Oak
The other Irish stick wood — older, heavier, and the source of the original Wicklow shillelaghs.
If blackthorn is the wood of the modern Irish stick, oak is the wood of the older one. The shillelagh takes its name, on one of the two competing etymologies, from the village and barony of Shillelagh in County Wicklow — and what the village was famous for, before it gave its name to a stick, was its oak forests. The original shillelaghs, in the Wicklow tradition that is preserved in the place-name etymology, are oak.
The pair makes sense once you see them next to each other. Blackthorn is small, dark, dense, and rare in any one piece longer than three feet. Oak is large, mid-toned, slightly less dense, and available in any length you want. A blackthorn stick is what comes out of a hedgerow; an oak stick is what comes out of a wood. Both have been used in Ireland for at least three hundred years. Both, in the right hands, finish to something that lasts a lifetime.

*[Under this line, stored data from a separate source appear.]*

(** * deltacode: the JSON test harness ([src/deltacode/cli_test_utils.py])

    A shallow embedding of the functions that load, normalise and compare
    DeltaCode scan results, together with the properties that the
    specification states about them.

    Conventions of the embedding:
    - a Python [unicode] string is a list of code points ([ustr]);
    - a decoded JSON document is a tree ([json]); an [OrderedDict] is an
      association list in insertion order, its keys being unique;
      floating point numbers are left out;
    - a function that mutates its argument in place returns the argument
      after the call together with the exception it raised, if any;
    - the Python runtime ([<] on decoded values, [json.loads],
      [json.dumps], writing text to a binary file, [os.path.join] on
      text and bytes) is a parameter of the development, and so are the
      subprocess and the Click runner. *)

From Stdlib Require Import List NArith ZArith Bool Lia String Ascii.
From Stdlib Require Import Permutation Sorted DecimalString.
Import ListNotations.

Set Implicit Arguments.
Set Warnings "-register-all".


(* ------------------------------------------------------------------ *)
(** ** Unicode strings *)

Definition ustr := list N.

Definition u (s : string) : ustr :=
  List.map N_of_ascii (list_ascii_of_string s).

Fixpoint ustr_eqb (a b : ustr) : bool :=
  match a, b with
  | [], [] => true
  | x :: a', y :: b' => N.eqb x y && ustr_eqb a' b'
  | _, _ => false
  end.

(** Lexicographic order on code points. *)
Fixpoint ustr_ltb (a b : ustr) : bool :=
  match a, b with
  | [], [] => false
  | [], _ :: _ => true
  | _ :: _, [] => false
  | x :: a', y :: b' => N.ltb x y || (N.eqb x y && ustr_ltb a' b')
  end.

(* ------------------------------------------------------------------ *)
(** ** Decoded JSON values and exceptions *)

Inductive json : Type :=
| JNull
| JBool (b : bool)
| JInt (z : Z)
| JStr (s : ustr)
| JList (l : list json)
| JDict (d : list (ustr * json)).

Definition dict := list (ustr * json).

Inductive exn : Type :=
| KeyError | TypeError | AttributeError | ValueError | IOError
| AssertionError.

Inductive result (A : Type) : Type :=
| Ok (a : A)
| Raise (e : exn).
Arguments Ok {A} a.
Arguments Raise {A} e.

Definition bind {A B} (r : result A) (k : A -> result B) : result B :=
  match r with
  | Ok a => k a
  | Raise e => Raise e
  end.

Notation "x <- r ;; k" := (bind r (fun x => k))
  (at level 61, r at next level, right associativity).

Fixpoint mapM {A B} (f : A -> result B) (l : list A) : result (list B) :=
  match l with
  | [] => Ok []
  | a :: l' => b <- f a ;; bs <- mapM f l' ;; Ok (b :: bs)
  end.

(* ------------------------------------------------------------------ *)
(** ** Ordered dictionaries *)

(** [d.get(k)]: the value of the entry with key [k]. *)
Fixpoint dict_get (k : ustr) (d : dict) : option json :=
  match d with
  | [] => None
  | (k', v) :: d' => if ustr_eqb k k' then Some v else dict_get k d'
  end.

(** [d.pop(k, None)]: the entry with key [k] is removed, the others keep
    their order. *)
Definition dict_pop (k : ustr) (d : dict) : dict :=
  filter (fun kv => negb (ustr_eqb k (fst kv))) d.

(** [d[k] = v]: an existing entry keeps its position, a new one goes to
    the end. *)
Fixpoint dict_set (k : ustr) (v : json) (d : dict) : dict :=
  match d with
  | [] => [(k, v)]
  | (k', v') :: d' =>
      if ustr_eqb k k' then (k', v) :: d' else (k', v') :: dict_set k v d'
  end.

Definition dict_keys (d : dict) : list ustr := List.map fst d.

(** [x[k]] for a string key [k]. *)
Definition getitem (k : ustr) (x : json) : result json :=
  match x with
  | JDict d =>
      match dict_get k d with
      | Some v => Ok v
      | None => Raise KeyError
      end
  | _ => Raise TypeError
  end.

(* ------------------------------------------------------------------ *)
(** ** [unicode.splitlines(True)] *)

Definition CR : N := 13.
Definition LF : N := 10.

Definition is_linebreak (c : N) : bool :=
  existsb (N.eqb c) [10; 11; 12; 13; 28; 29; 30; 133; 8232; 8233]%N.

(** The lines of [s], each with its line end; a carriage return followed
    by a line feed is one line end. *)
Fixpoint splitlines (s : ustr) : list ustr :=
  match s with
  | [] => []
  | c :: s' =>
      if is_linebreak c then
        match s' with
        | c2 :: s'' =>
            if N.eqb c CR && N.eqb c2 LF
            then [c; c2] :: splitlines s''
            else [c] :: splitlines s'
        | [] => [[c]]
        end
      else
        match splitlines s' with
        | [] => [[c]]
        | l :: ls => (c :: l) :: ls
        end
  end.

(* ------------------------------------------------------------------ *)
(** ** [streamline_errors] and [streamline_headers] *)

(** [l[i] = v] *)
Fixpoint list_set {A} (i : nat) (v : A) (l : list A) : list A :=
  match l, i with
  | [], _ => []
  | _ :: l', O => v :: l'
  | a :: l', S i' => a :: list_set i' v l'
  end.

(** What the body of the loop stores at index [i], if anything. *)
Definition cleaned_error (error : ustr) : option ustr :=
  let error_lines := splitlines error in
  if Nat.leb (List.length error_lines) 1 then None
  else Some (hd [] error_lines ++ last error_lines []).

(** [for i, error in enumerate(errors[:])]: [copy] is what is left of the
    copy, [errors] the list being modified. *)
Fixpoint streamline_errors_loop (i : nat) (copy errors : list json)
  : list json * option exn :=
  match copy with
  | [] => (errors, None)
  | error :: rest =>
      match error with
      | JStr s =>
          match cleaned_error s with
          | None => streamline_errors_loop (S i) rest errors
          | Some c =>
              streamline_errors_loop (S i) rest (list_set i (JStr c) errors)
          end
      | _ => (errors, Some AttributeError)
      end
  end.

(** A string is sliced and enumerated like a list; each of its items is
    one character, which has at most one line, so nothing is stored. *)
Definition streamline_errors (errors : json) : json * option exn :=
  match errors with
  | JList l =>
      let '(l', e) := streamline_errors_loop 0 l l in (JList l', e)
  | JStr _ => (errors, None)
  | _ => (errors, Some TypeError)
  end.

Definition k_version : ustr := u "deltacode_version".
Definition k_options : ustr := u "deltacode_options".
Definition k_errors : ustr := u "deltacode_errors".
Definition k_deltas : ustr := u "deltas".
Definition k_factors : ustr := u "factors".
Definition k_score : ustr := u "score".
Definition k_headers : ustr := u "headers".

This is what a maker would tell a reader to know about oak.
Quick reference
| Common names | Pedunculate oak (English oak), sessile oak (durmast oak) |
| Binomial | Quercus robur L.; Quercus petraea (Matt.) Liebl. |
| Family | Fagaceae (beech family) |
| Native range | Most of Europe; widespread across Britain and Ireland |
| Habit | Large deciduous tree, 20–40 m at maturity, long-lived (300–800 years not uncommon) |
| Bark | Grey-brown, deeply fissured on mature trees; smoother on young growth |
| Leaves | Lobed, 7–14 cm long; robur has short stalks (almost sessile) but stalked acorns; petraea has stalked leaves but sessile acorns |
| Acorns | 2–4 cm long, in shallow cups; September–November |
| Wood density | ~700–760 kg/m³ at 12% MC |
| Janka hardness | ~5,000 N (1,120 lbf), comparable to American white oak |
Two species
The British and Irish oak is, for practical purposes, two species that hybridise where they meet. Pedunculate oak (Quercus robur) is the lowland tree of heavy clay and lower-altitude woods; sessile oak (Quercus petraea) is the upland tree of thinner soils and higher ground. They are very close cousins — the wood of the two is essentially indistinguishable in the workshop — and both are found across Ireland.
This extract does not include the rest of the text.